Originally published April 1994

Origins

Pilot Technique

Runway Slope Correction

Wind Correction

Weight Correction

Density Altitude Correction

So Does It Work?

References

So you've finished your new mega-mongo domestically manufactured aerospace vehicle, flown off the 40 hours, and received your FAA sign-off allowing you to do something else other than simulate a 12-inches-to-the-foot scale U-Control model on a control line 25 miles long centered at Fox Field. For your first cross country, you decide to convince your significant other of the traveling utility of the project that you've seen more of than her/him the last three years (with references to an earlier Scott Horowitz article) by taking her/him to the Blue Ox at Big Bear (located within walking distance of the airport) so you can throw peanut shells on the floor. Being the model of an FAA standard pilot, while doing your flight planning you realize that the elevation of Big Bear (L35) is 6748 ft (qualitatively "high") and with the temperatures this time of year, the density altitude is even higher. The runway is 5800 ft long. Or better yet, you're heading out to Oshkosh and decide to drop in on Russ and Bruce at EAA Chapter 1000 Det 2 in Colorado Springs, where Meadowlake airport (00V) is at 6874 ft ("higher") with a 5900 ft runway. While in Colorado, you could also go up to Leadville (LXV) and pick up one of those certificates they give out for landing at the highest airport in the United States (elevation 9927 ft, runway 'only' 5300 ft long). I could go on, but La Paz, Bolivia (LPB, 13,392 ft elevation, 13,123 ft runway) is a little out of the way while traveling from California to Oshkosh.

Two questions (should) pass through your mind, namely (1) how much runway (i.e. ground roll) will I need, and (2) how much climb rate will I have after takeoff. While the second question is very important, and should definitely not be ignored (even if the FAA written exams don't emphasize it), that could be the subject of another newsletter article.

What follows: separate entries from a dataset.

(* ===== verification/KeeLaws.v ===== *)
(** What the erasure-coding libraries promise, and the matrices behind the ISA-L backend:
    every eight rows that survive one or two erasures can be inverted. *)
From S2P Require Import Prelude Bytes Fdb KmsKeys KmsValues Gf256 Kee.

(** ** Matrices of field elements, stored by rows *)

Definition entry (l : list byte) (i : nat) : Z := byte_to_Z (default x00 (l !! i)).

Definition delta (i j : nat) : Z := if (i =? j)%nat then 1 else 0.

(** [out] times [m] is the identity. *)
Definition is_inverse (n : nat) (out m : list byte) : Prop :=
  length out = (n * n)%nat ∧
  ∀ i j, (i < n)%nat → (j < n)%nat →
    xsum n (fun s => gf256_mul (entry out (i * n + s)) (entry m (s * n + j))) = delta i j.

(** [rows] outputs of [l] bytes: a matrix of [rows] by [k] coefficients times [k] inputs. *)
Definition gf_rows (k rows l : nat) (a : list byte) (data : list (list byte)) : list (list byte) :=
  (fun r => (fun p => byte_of_Z (xsum k (fun j => gf256_mul (entry a (r * k + j)) (entry (default [] (data !! j)) p)))) <$> seq 0 l)
    <$> seq 0 rows.

(** The coding matrix: the identity above rows of powers of two. The documentation gives the
    exponent with [shift] 1, the implementation starts at 0. *)
Definition rs_entry (shift k i j : nat) : Z :=
  if (i <? k)%nat then delta i j else Nat.iter (j * (i - k + shift)) xtime 1.

Definition rs_matrix (shift m k : nat) : list byte :=
  (fun x => byte_of_Z (rs_entry shift k (x / k) (x mod k))) <$> seq 0 (m * k).

(** ** Laws *)

(** The code with [k] data and [m] parity shards. *)
Class ReedSolomonLaws `{ReedSolomonLib} (k m : Z) := {
  rs_new_ok : 0 < k → 0 < m → k + m ≤ 256 → is_Some (rs_new k m);
  rs_encode_ok : ∀ codec shards n,
    rs_new k m = Some codec → 0 < n → len shards = k + m → Forall (fun s => len s = n) shards →
    ∃ out, rs_encode codec shards = Some out ∧ len out = k + m ∧ Forall (fun s => len s = n) out ∧
      take (Z.to_nat k) out = take (Z.to_nat k) shards;
  rs_reconstruct_ok : ∀ codec shards out fragments n,
    rs_new k m = Some codec → 0 < n → len shards = k + m → Forall (fun s => len s = n) shards →
    rs_encode codec shards = Some out →
    Forall2 (fun f s => f = None ∨ f = Some s) fragments out → k ≤ count_present fragments →
    rs_reconstruct codec fragments = Some (Some <$> out);
}.

Class IsaLLaws `{IsaL} := {
  isal_tables_length : ∀ k rows a, 0 ≤ k → 0 ≤ rows → len a = k * rows → len (ec_init_tables k rows a) = 32 * k * rows;
  isal_encode : ∀ (k rows l : nat) a data,
    length a = (k * rows)%nat → length data = k → Forall (fun d => length d = l) data →
    ec_encode_data (Z.of_nat l) (Z.of_nat k) (Z.of_nat rows) (ec_init_tables (Z.of_nat k) (Z.of_nat rows) a) data =
      gf_rows k rows l a data;
  isal_mul : ∀ a b, byte_to_Z (gf_mul a b) = gf256_mul (byte_to_Z a) (byte_to_Z b);
  isal_matrix : ∃ shift, (shift ≤ 1)%nat ∧
    ∀ m k : nat, (0 < k)%nat → (k ≤ m)%nat → (m ≤ 255)%nat →
      gf_gen_rs_matrix (Z.of_nat m) (Z.of_nat k) = rs_matrix shift m k;
  isal_invert_Some : ∀ m (n : nat) out, length m = (n * n)%nat → gf_invert_matrix m (Z.of_nat n) = Some out → is_inverse n out m;
  isal_invert_None : ∀ m (n : nat), length m = (n * n)%nat → gf_invert_matrix m (Z.of_nat n) = None → ∀ out, ¬ is_inverse n out m;
}.

(** ** Decoding undoes coding *)

Lemma entry_u8 l i : is_u8 (entry l i).
Proof. apply byte_to_Z_range. Qed.

Section decode.
Context (E V : nat → nat → Z) (src : nat → nat) (y d : nat → Z).
Context (HE : ∀ i j, is_u8 (E i j)) (HV : ∀ i j, is_u8 (V i j)) (Hd : ∀ j, is_u8 (d j)).
Context (Hinv : ∀ i j, (i < 8)%nat → (j < 8)%nat → xsum 8 (fun s => gf256_mul (V i s) (E (src s) j)) = delta i j).
Context (Hy : ∀ s, (s < 8)%nat → y s = xsum 8 (fun j => gf256_mul (E (src s) j) (d j))).

Lemma decode_data i : (i < 8)%nat → xsum 8 (fun s => gf256_mul (V i s) (y s)) = d i.
Proof.
  intros Hi.
  rewrite (xsum_ext 8 _ (fun s => xsum 8 (fun j => gf256_mul (gf256_mul (V i s) (E (src s) j)) (d j)))).
  2:{ intros s Hs. rewrite Hy by done. rewrite gf256_mul_xsum_r. apply xsum_ext. intros j _. by apply gf256_mul_assoc. }
  rewrite xsum_swap. rewrite (xsum_ext 8 _ (fun j => gf256_mul (delta i j) (d j))).
  2:{ intros j Hj. by rewrite <-gf256_mul_xsum_l, Hinv. }
  rewrite (xsum_single 8 i) by (done || (intros j Hj Hne; unfold delta; rewrite (proj2 (Nat.eqb_neq _ _)) by done; apply gf256_mul_0_l)).
  unfold delta. rewrite Nat.eqb_refl. by apply gf256_mul_1_l.
Qed.

Lemma decode_parity r :
  xsum 8 (fun c => gf256_mul (xsum 8 (fun i => gf256_mul (V i c) (E r i))) (y c)) = xsum 8 (fun i => gf256_mul (E r i) (d i)).
Proof.
  assert (∀ s, (s < 8)%nat → is_u8 (y s)) as Hyu.
  { intros s Hs. rewrite Hy by done. apply xsum_u8. intros j _. by apply gf256_mul_u8. }
  rewrite (xsum_ext 8 _ (fun c => xsum 8 (fun i => gf256_mul (E r i) (gf256_mul (V i c) (y c))))).
  2:{ intros c Hc. rewrite gf256_mul_xsum_l. apply xsum_ext. intros i _.
      rewrite (gf256_mul_comm (V i c)) by done. symmetry. apply gf256_mul_assoc; auto. }
  rewrite xsum_swap. apply xsum_ext. intros i Hi. rewrite <-gf256_mul_xsum_r. f_equal. by apply decode_data.
Qed.
End decode.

Now if you were flying the Piper Traumachicken or Cessna 152 that you took your initial flight training in, you would flip open the Pilot's Operating Handbook to the Performance section and read the charts to find your takeoff ground roll and initial climb rate. (At this point, you would probably decide to go somewhere else--personal experience.) Unfortunately, your kit/plans supplier didn't issue you takeoff data. What to do now?

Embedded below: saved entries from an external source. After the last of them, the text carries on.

Lemma put_recovered_fold (l : list (list byte * Z)) fragments out :
  lost_some fragments out → (∀ x i, (x, i) ∈ l → out !! Z.to_nat i = Some x) →
  let fragments' := foldl (fun fragments '(fragment, index) => <[Z.to_nat index := Some fragment]> fragments) fragments l in
  lost_some fragments' out ∧
  ∀ n, fragments' !! n = Some None → fragments !! n = Some None ∧ Forall (fun xi => Z.to_nat xi.2 ≠ n) l.
Proof.
  revert fragments. induction l as [|[x i] l IH]; intros fragments Hlost Hl; [done|]. cbn [foldl].
  pose proof (Hl x i (list_elem_of_here _ _)) as Hx.
  destruct (IH (<[Z.to_nat i := Some x]> fragments)) as [H1 H2].
  - replace out with (<[Z.to_nat i := x]> out) by by apply list_insert_id. apply Forall2_insert; [done|by right].
  - intros y j Hy. apply Hl. by right.
  - split; [exact H1|]. intros n Hn. destruct (H2 n Hn) as [H3 H4]. destruct (decide (Z.to_nat i = n)) as [<-|Hne].
    + rewrite list_lookup_insert_eq in H3; [done|]. rewrite (Forall2_length _ _ _ Hlost). by eapply lookup_lt_Some.
    + rewrite list_lookup_insert_ne in H3 by done. split; [done|]. constructor; [done|exact H4].
Qed.

(** ** Restoring fragments *)

Definition at_index (out : list (list byte)) (i : Z) : list byte := default [] (out !! Z.to_nat i).

Section restore.
Context (E V : list byte) (missing : list Z) (data out : list (list byte)) (fb : nat).
Context (HE : length E = 80%nat) (Hm : missing ∈ erasures).
Context (Htop : ∀ i j, (i < 8)%nat → (j < 8)%nat → entry E (i * 8 + j) = delta i j).
Context (HV : is_inverse 8 V (survivors E missing)) (Hc : coded E data out fb).

Definition src (s : nat) : nat := Z.to_nat (default 0 (sources missing !! s)).

Lemma src_range s : (s < 8)%nat → (src s < 10)%nat ∧ sources missing !! s = Some (Z.of_nat (src s)).
Proof.
  intros Hs. destruct (erasures_sources missing Hm) as (Hl & Hsrc & _). unfold src.
  destruct (lookup_lt_is_Some_2 (sources missing) s) as [i Hi]; [lia|]. rewrite Hi. cbn.
  destruct (Forall_lookup_1 _ _ _ _ Hsrc Hi) as [Hr _]. split; [lia|]. f_equal. lia.
Qed.

Lemma survivors_entry s j : (s < 8)%nat → (j < 8)%nat → entry (survivors E missing) (s * 8 + j) = entry E (src s * 8 + j).
Proof.
  intros Hs Hj. destruct (erasures_sources missing Hm) as (Hl & Hsrc & _). destruct (src_range s Hs) as [Hr Hk].
  unfold survivors. rewrite entry_concat; [|apply Forall_fmap; eapply Forall_impl; [exact Hsrc|]|done].
  - rewrite list_lookup_fmap, Hk. cbn [fmap option_fmap option_map default]. by apply entry_row_of.
  - intros i [Hi _]. cbn. destruct (Z_of_nat_complete i) as [n ->]; [lia|]. apply length_row_of. lia.
Qed.

Lemma inverse_rows i j :
  (i < 8)%nat → (j < 8)%nat → xsum 8 (fun s => gf256_mul (entry V (i * 8 + s)) (entry E (src s * 8 + j))) = delta i j.
Proof.
  intros Hi Hj. rewrite <-(proj2 HV i j Hi Hj). apply xsum_ext. intros s Hs. by rewrite survivors_entry.
Qed.

Lemma out_entry i p : (i < 10)%nat → (p < fb)%nat →
  entry (at_index out (Z.of_nat i)) p = xsum 8 (fun j => gf256_mul (entry E (i * 8 + j)) (entry (default [] (data !! j)) p)).
Proof.
  intros Hi Hp. destruct Hc as (Hl & _ & H). destruct (lookup_lt_is_Some_2 out i) as [s Hs]; [lia|].
  unfold at_index. rewrite Nat2Z.id, Hs. exact (H i p s Hi Hp Hs).
Qed.

Lemma out_length i : 0 ≤ i < 10 → length (at_index out i) = fb.
Proof.
  intros Hi. destruct Hc as (Hl & Hs & _). destruct (lookup_lt_is_Some_2 out (Z.to_nat i)) as [s Hlk]; [lia|].
  unfold at_index. rewrite Hlk. by apply (Forall_lookup_1 _ _ _ _ Hs Hlk).
Qed.

Lemma source_entry s p : (s < 8)%nat → (p < fb)%nat →
  entry (default [] ((at_index out <$> sources missing) !! s)) p =
    xsum 8 (fun j => gf256_mul (entry E (src s * 8 + j)) (entry (default [] (data !! j)) p)).
Proof.
  intros Hs Hp. destruct (src_range s Hs) as [Hr Hk]. rewrite list_lookup_fmap, Hk. cbn [fmap option_fmap option_map default].
  by apply out_entry.
Qed.

Lemma restored_entry (mi p : nat) : (mi < 10)%nat → (p < fb)%nat →
  xsum 8 (fun j => gf256_mul (entry (dec_row E V (Z.of_nat mi)) j)
                     (entry (default [] ((at_index out <$> sources missing) !! j)) p)) =
  entry (at_index out (Z.of_nat mi)) p.
Proof.
  intros Hmi Hp. set (y := fun j => entry (default [] ((at_index out <$> sources missing) !! j)) p).
  set (d := fun j => entry (default [] (data !! j)) p). rewrite out_entry by done.
  assert (∀ s, (s < 8)%nat → y s = xsum 8 (fun j => gf256_mul (entry E (src s * 8 + j)) (d j))) as Hy
    by (intros s Hs; by apply source_entry).
  unfold dec_row. destruct (Z.ltb_spec (Z.of_nat mi) 8) as [Hlt|Hge].
  - rewrite (xsum_ext 8 _ (fun j => gf256_mul (entry V (mi * 8 + j)) (y j))) by (intros j Hj; by rewrite entry_row_of).
    rewrite (decode_data (fun i j => entry E (i * 8 + j)) (fun i j => entry V (i * 8 + j)) src y d);
      try (done || lia || (intros; apply entry_u8) || apply inverse_rows).
    symmetry. rewrite (xsum_single 8 mi); [|lia|].
    + rewrite Htop by lia. unfold delta. rewrite Nat.eqb_refl. apply gf256_mul_1_l, entry_u8.
    + intros j Hj Hne. rewrite Htop by lia. unfold delta. rewrite (proj2 (Nat.eqb_neq _ _)) by done. apply gf256_mul_0_l.
  - rewrite Nat2Z.id.
    rewrite (xsum_ext 8 _ (fun c => gf256_mul (xsum 8 (fun i => gf256_mul (entry V (i * 8 + c)) (entry E (mi * 8 + i)))) (y c))).
    2:{ intros c Hcc. f_equal.
        apply (entry_map (fun c => xsum 8 (fun i => gf256_mul (entry V (i * 8 + c)) (entry E (mi * 8 + i))))); [done|].
        apply xsum_u8. intros i _. apply gf256_mul_u8, entry_u8. }
    apply (decode_parity (fun i j => entry E (i * 8 + j)) (fun i j => entry V (i * 8 + j)) src y d);
      try (done || (intros; apply entry_u8) || apply inverse_rows).
Qed.

Lemma restored_rows :
  gf_rows 8 (length missing) fb (concat (dec_row E V <$> missing)) (at_index out <$> sources missing) = at_index out <$> missing.
Proof.
  destruct (erasures_sources missing Hm) as (_ & _ & Hmi & _).
  apply list_eq_same_length with (n := length missing); [by rewrite length_fmap|apply length_gf_rows|].
  intros r row s Hr Hrow Hs. rewrite list_lookup_fmap in Hs. apply fmap_Some in Hs as (i & Hi & ->).
  pose proof (Forall_lookup_1 _ _ _ _ Hmi Hi) as Hir. cbn beta in Hir.
  apply list_eq_entries.
  - rewrite out_length by done. by apply (Forall_lookup_1 _ _ _ _ (gf_rows_sizes _ _ _ _ _) Hrow).
  - intros p. rewrite (Forall_lookup_1 _ _ _ _ (gf_rows_sizes _ _ _ _ _) Hrow). intros Hp.
    rewrite (gf_rows_entry _ _ _ _ _ _ _ _ Hrow Hp). destruct (Z_of_nat_complete i) as [mi ->]; [lia|].
    rewrite <-restored_entry by lia. apply xsum_ext. intros j Hj. f_equal.
    rewrite entry_concat; [|apply dec_rows_sizes; [apply HV|done]|done]. by rewrite list_lookup_fmap, Hi.
Qed.
End restore.

(** ** Padding is invisible *)

Lemma resize_zeros fb (a : list byte) n : (length a + n ≤ fb)%nat → resize fb (a ++ replicate n x00) = resize fb a.
Proof.
  intros Hl. rewrite !resize_pad by (rewrite ?length_app, ?length_replicate; lia).
  rewrite length_app, length_replicate, <-app_assoc, <-replicate_add. do 2 f_equal. lia.
Qed.

Lemma data_fragment_zeros fb object n i : data_fragment fb (object ++ replicate n x00) i = data_fragment fb object i.
Proof.
  unfold data_fragment. rewrite drop_app, take_app, drop_replicate, take_replicate. apply resize_zeros. rewrite length_take. lia.
Qed.

Lemma split_object_zeros fb k object n : split_object fb k (object ++ replicate n x00) = split_object fb k object.
Proof. unfold split_object. apply list_fmap_ext. intros i j _. apply data_fragment_zeros. Qed.

(** ** Both backends *)

Section backends.
Context {Rs : ReedSolomonLib} {Isa : IsaL}.

(** A stripe of the profile that carries the object. *)
Record is_stripe (p : EcProfile) (object : list byte) (shards : list (list byte)) : Prop := {
  st_count : len shards = ep_data_fragments p + ep_parity_fragments p;
  st_sizes : Forall (fun s => len s = ep_fragment_bytes p) shards;
  st_data : take (Z.to_nat (ep_data_fragments p)) shards =
    split_object (Z.to_nat (ep_fragment_bytes p)) (Z.to_nat (ep_data_fragments p)) object;
}.

Lemma stripe_object p object shards :
  profile_ok p → len object ≤ max_object_bytes p → is_stripe p object shards →
  concat (take (Z.to_nat (ep_data_fragments p)) shards) =
    object ++ replicate (Z.to_nat (max_object_bytes p - len object)) x00.
Proof.
  intros Hp Ho [_ _ Hd]. destruct (profile_ok_facts p Hp) as (H1 & H2 & H3 & H4 & H5 & H6). rewrite Hd, split_object_join by nia.
  do 2 f_equal. nia.
Qed.

Lemma software_codec p `{!ReedSolomonLaws (ep_data_fragments p) (ep_parity_fragments p)} :
  profile_ok p → ∃ codec, rs_new (ep_data_fragments p) (ep_parity_fragments p) = Some codec.
Proof.
  intros Hp. destruct (profile_ok_facts p Hp) as (H1 & H2 & H3 & _). by apply rs_new_ok.
Qed.

(** What a codec makes of an object, and that it restores it. *)
Lemma software_stripe p `{!ReedSolomonLaws (ep_data_fragments p) (ep_parity_fragments p)} codec :
  profile_ok p → rs_new (ep_data_fragments p) (ep_parity_fragments p) = Some codec →
  ∀ object, len object ≤ max_object_bytes p →
  ∃ out, rs_encode codec (split_object (Z.to_nat (ep_fragment_bytes p)) (Z.to_nat (total_fragments p)) object) = Some out ∧
    is_stripe p object out ∧
    (∀ shards, len shards = total_fragments p → encode_into_with_codec p object shards codec = Ok out) ∧
    ∀ fragments, lost_some fragments out → count_missing fragments ≤ ep_parity_fragments p →
      software_reconstruct p fragments = Ok out.
Proof.
  intros Hp Hcodec object Ho. destruct (profile_ok_facts p Hp) as (H1 & H2 & H3 & H4 & H5 & H6).
  set (fb := Z.to_nat (ep_fragment_bytes p)). set (data := split_object fb (Z.to_nat (total_fragments p)) object).
  assert (len data = ep_data_fragments p + ep_parity_fragments p) as Hl by (unfold data; rewrite split_object_length; lia).
  assert (Forall (fun s => len s = ep_fragment_bytes p) data) as Hs.
  { eapply Forall_impl; [apply split_object_sizes|]. intros s Hls. cbn in *. lia. }
  destruct (rs_encode_ok codec data (ep_fragment_bytes p) Hcodec H4 Hl Hs) as (out & Eo & Hol & Hos & Hod).
  exists out. split; [done|]. split; [|split].
  - split; [done|done|]. rewrite Hod. apply split_object_take. lia.
  - intros shards Hsh. unfold encode_into_with_codec. rewrite prepare_shards_ok by (done || lia).
    cbn [mbind result_mbind result_bind]. fold fb. fold data. by rewrite Eo.
  - intros fragments Hlost Hc. unfold software_reconstruct. destruct Hp as (_ & _ & _ & Hv). rewrite Hv.
    cbn [mbind result_mbind result_bind]. rewrite H5, (check_fragments_ok _ _ _ _ out) by done.
    cbn [mbind result_mbind result_bind]. rewrite Hcodec. cbn [ok_or mbind result_mbind result_bind].
    pose proof (count_split fragments). pose proof (Forall2_length _ _ _ Hlost).
    rewrite (rs_reconstruct_ok codec data out fragments _ Hcodec H4 Hl Hs Eo Hlost) by lia.
    cbn [ok_or mbind result_mbind result_bind]. apply all_present_Some.
Qed.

Fortunately, during your 40 hours of test time, you were faithfully recording flight test data, including takeoff data (ground roll, liftoff airspeed, pressure altitude, density, and winds), according to the "Scotty 'Doc' Horowitz's Generic Homebuilt Flight Test Plan" (yet to be published due to excessive demands the government places on its astronaut's time...don't they understand priorities?). However, all of your data is for varying density altitudes, wind conditions, and aircraft weights. Besides, all of the density altitudes were in the neighborhood of 2000 to 3000 ft. How do you extrapolate that up (or down) to other altitudes and conditions?

Well, it would be nice to think "Hey, this article is being written by a professional flight test engineer, and certainly the USAF Test Pilot School gave him some easy mathematical formula (probably on a spreadsheet) to quickly and easily solve my dilemma." Yea, that would be nice. But, hey! It just isn't going to happen! Why not? Read on.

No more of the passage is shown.